An Interim Report from Practice
Many organizations manage a large number of PDF documents: fact sheets, guidelines, regulations, directives, laws, and standards. These documents are binding—for both internal staff and external partners—but are often difficult to access in everyday work. This is exactly where a current client project by mp technology comes in.

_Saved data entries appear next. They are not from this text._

Definition conflicts (device_address physical_address length : Z) (b : BatchSlot.t) : bool :=
  negb (BatchSlot.is_phase BatchPhase.Empty b)
  && (ranges_overlap (BatchSlot.device_address b) (BatchSlot.length b) device_address length
      || ranges_overlap (BatchSlot.physical_address b) (BatchSlot.length b) physical_address length).

Definition span_is_valid (device_address physical_address length : Z) (access : DmaAccess.t) : bool :=
  negb ((length =? 0) || negb (device_address mod Paging.PAGE_SIZE =? 0)
        || negb (physical_address mod Paging.PAGE_SIZE =? 0) || negb (length mod Paging.PAGE_SIZE =? 0)
        || negb (bool_decide (is_Some (checked_add 64 device_address length)))
        || negb (bool_decide (is_Some (checked_add 64 physical_address length)))
        || (access =? 0) || any_set access (bitnot 8 DmaAccess.READ_WRITE)).

(** The part of [map_span] behind its guards: the batch is staged, its pages are
    mapped, and the batch becomes active or is cleaned up. *)
Definition stage_batch {E} (i page_start page_count device_address physical_address length : Z)
    (access : DmaAccess.t) : M core E Z :=
  b ← batch i;
  c ← get;
  set_batch i (BatchSlot.mk (BatchSlot.generation b) false (domain_generation c) BatchPhase.Staging
                 device_address physical_address length page_start page_count false) ;;
  let permissions := DmaPermissions.mk (any_set access DmaAccess.READ) (any_set access DmaAccess.WRITE) in
  failure ← map_pages device_address physical_address page_start permissions (range 0 page_count);
  match failure with
  | Some status =>
    set_phase i BatchPhase.Quarantined ;;
    cleanup_batch i ;;
    mret status
  | None =>
    set_phase i BatchPhase.Active ;;
    b ← batch i;
    set_batch i (BatchSlot.with_active true b) ;;
    mret STATUS_OK
  end.

Definition map_span {E} (domain device_address physical_address length : Z) (access : DmaAccess.t) : M core E Z :=
  c ← get;
  if negb (valid_domain c domain) then mret STATUS_NOT_FOUND else
  if poisoned c || existsb (BatchSlot.is_phase BatchPhase.Quarantined) (batches c) then mret STATUS_IO_ERROR else
  if negb (span_is_valid device_address physical_address length access) then mret STATUS_INVALID_ARGUMENT else
  let page_count := length / Paging.PAGE_SIZE in
  if (MAX_BATCH_PAGES <? page_count) || (PAGES <? page_count) then mret STATUS_BUSY else
  if existsb (conflicts device_address physical_address length) (batches c) then mret STATUS_BUSY else
  match position (λ b, BatchSlot.is_phase BatchPhase.Empty b && negb (BatchSlot.retired b)) (batches c) with
  | None => mret STATUS_BUSY
  | Some i =>
    match find_free_page_run c page_count with
    | None => mret STATUS_BUSY
    | Some page_start =>
      stage_batch (Z.of_nat i) page_start page_count device_address physical_address length access
    end
  end.

Definition names_span (self : core) (device_address length : Z) (b : BatchSlot.t) : bool :=
  negb (BatchSlot.is_phase BatchPhase.Empty b)
  && (BatchSlot.domain_generation b =? domain_generation self)
  && (BatchSlot.device_address b =? device_address) && (BatchSlot.length b =? length).

Definition unmap_span {E} (domain device_address length : Z) : M core E Z :=
  c ← get;
  if negb (valid_domain c domain) then mret STATUS_NOT_FOUND else
  match position (names_span c device_address length) (batches c) with
  | None => mret STATUS_NOT_FOUND
  | Some i =>
    b ← batch (Z.of_nat i);
    set_phase (Z.of_nat i) BatchPhase.Quarantined ;;
    outcome ← cleanup_batch (Z.of_nat i);
    mret (match outcome with
          | Ok true => if BatchSlot.was_active b then STATUS_OK else STATUS_NOT_FOUND
          | _ => STATUS_IO_ERROR
          end)
  end.

(** *** The domain *)

Definition isolate (device : PciAddress.t) : M core Z Z :=
  c ← get;
  if negb (bool_decide (device = VtdRequesterScope.requester (scope c))) then throw STATUS_UNSUPPORTED else
  if poisoned c || authority_released c then throw STATUS_IO_ERROR else
  if domain_active c then throw STATUS_BUSY else
  if domain_retired c then throw STATUS_UNSUPPORTED else
  put (with_domain (domain_generation c) true (domain_retired c) (authority_released c) c) ;;
  mret (domain_handle (domain_generation c)).

(** [for index in 0..BATCHES]: whether a cleanup failed. *)
Fixpoint cleanup_all {E} (l : list Z) (failed : bool) : M core E bool :=
  match l with
  | [] => mret failed
  | i :: l' =>
    b ← batch i;
    if BatchSlot.is_phase BatchPhase.Empty b then cleanup_all l' failed else
    outcome ← cleanup_batch i;
    cleanup_all l' (match outcome with Ok true => failed | _ => true end)
  end.

(** [core.engine.disable] with what both callers do on its failure. *)
Definition disable_engine : M core VtdEngineFault.t unit :=
  c ← get;
  outcome ← attempt (on_engine (VtdRemappingEngine.disable (poll_limit c)));
  match outcome with
  | Err fault => modify (with_fault (Some fault)) ;; note_poison ;; throw fault
  | Ok _ => mret ()
  end.
(** The entries are cleared and the authority is given up. *)
Definition release_authority {E} : M core E unit :=
  c ← get;
  s ← clear_requester_entries (tables c) (VtdRequesterScope.requester (scope c));
  put (with_domain (domain_generation c) (domain_active c) (domain_retired c) true (with_tables s c)).

Definition release {E} (domain : Z) : M core E Z :=
  c ← get;
  if negb (valid_domain c domain) then mret STATUS_NOT_FOUND else
  cleanup_failed ← cleanup_all (range 0 BATCHES) false;
  c ← get;
  if cleanup_failed || existsb (λ b, negb (BatchSlot.is_phase BatchPhase.Empty b)) (batches c)
  then mret STATUS_IO_ERROR else
  disabled ← attempt disable_engine;
  match disabled with
  | Err _ => mret STATUS_IO_ERROR
  | Ok _ =>
    release_authority ;;
    c ← get;
    (if domain_generation c =? MAX 32
     then put (with_domain (domain_generation c) false true (authority_released c) c)
     else put (with_domain (domain_generation c + 1) false (domain_retired c) (authority_released c) c)) ;;
    mret STATUS_OK
  end.

(** *** Behind the lock

    The lock holds the core until [shutdown] takes it. *)

Definition last_fault (self : option core) : option VtdEngineFault.t := self ≫= last_engine_fault.

Definition batch_handle (self : option core) (device_address length : Z) : option VtdBatchHandle.t :=
  core ← self;
  i ← position (λ b, negb (BatchSlot.is_phase BatchPhase.Empty b)
                     && (BatchSlot.device_address b =? device_address) && (BatchSlot.length b =? length)) (batches core);
  b ← batches core !! i;
  Some (VtdBatchHandle.mk (wrap 16 (Z.of_nat i)) (BatchSlot.generation b)).

Definition batch_is_live (self : option core) (handle : VtdBatchHandle.t) : bool :=
  match self ≫= (λ core, batches core !! Z.to_nat (VtdBatchHandle.slot handle)) with
  | Some b => negb (BatchSlot.is_phase BatchPhase.Empty b)
              && (BatchSlot.generation b =? VtdBatchHandle.generation handle)
  | None => false
  end.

Initial Situation and Objectives
Our client wanted a chatbot that:
- provides well-founded, reliable answers
- explicitly references relevant documents and chapters
- can be used by internal employees as well as external users
The challenge: the underlying PDF documents are not uniform in structure, but consist largely of highly structured texts with clear hierarchies, tables, and references.
Semantic Chunking Instead of Simple Text Splitting
To make content usable for Retrieval-Augmented Generation (RAG), documents must be broken down into smaller units—so-called chunks. Instead of purely length-based chunking with overlaps, we rely on custom semantic chunking that preserves the original document structure as much as possible.
Specifically, content is modeled as a tree structure with up to four levels:
- Document
- Chapter
- Subchapter
- Sub-subchapter
Each chunk is aware of its structural context, which can be explicitly used when answering questions. Because each chunk covers a self-contained topic, vector similarity search on embeddings works far more accurately than with overlapping text fragments.
In addition, documents are assigned to thematic categories. A single document can belong to multiple topics at the same time.

Transparency During Ingestion Is Critical
During development, one thing became clear very quickly:
Without transparency in the PDF conversion and chunking process, quality cannot be controlled.
Only when it is visible
- where structure is lost
- whether tables are processed correctly
- whether document hierarchies are detected accurately
can systematic weaknesses be identified.
Errors introduced during ingestion inevitably lead to incorrect or incomplete answers later on.
PDF Conversion: No Tool Is Perfect
No conversion library is reliable in all cases—especially when it comes to tabular content. During the pilot phase, we evaluated Docling, an open-source component from IBM. While the initial results were promising, closer inspection revealed significant shortcomings in the conversion of table-based structures.
We are currently using Marker via the Datalab API, which delivers more robust results for our use case. That said, it is equally clear that this solution is not perfect either.
Our approach therefore consists of two steps:
- automated correction of systematic issues
- manual cleanup of isolated errors
Only then is a document admitted into the curated corpus, in the best possible quality.
Modularity as a Strategic Decision
Whether it is the document converter, the embedding model, or the LLM:
The pace of innovation is extremely high. It is obvious that better components will emerge within months.
That is why our architecture is strictly modular. Individual components can be replaced with minimal effort, without reworking the entire system.
Technology Stack
The current solution is based on a proven open-source stack:
- FastAPI for the API layer
- LangGraph for orchestration and control flows
- PostgreSQL with pgvector for vector search
- Redis for caching and state management
Conclusion
A powerful RAG solution does not start with the chatbot—it starts with clean, well-structured knowledge ingestion. Structure, transparency, and curation are essential to delivering reliable answers.
This interim report shows: the effort pays off—and lays the foundation for a system that can grow with future requirements.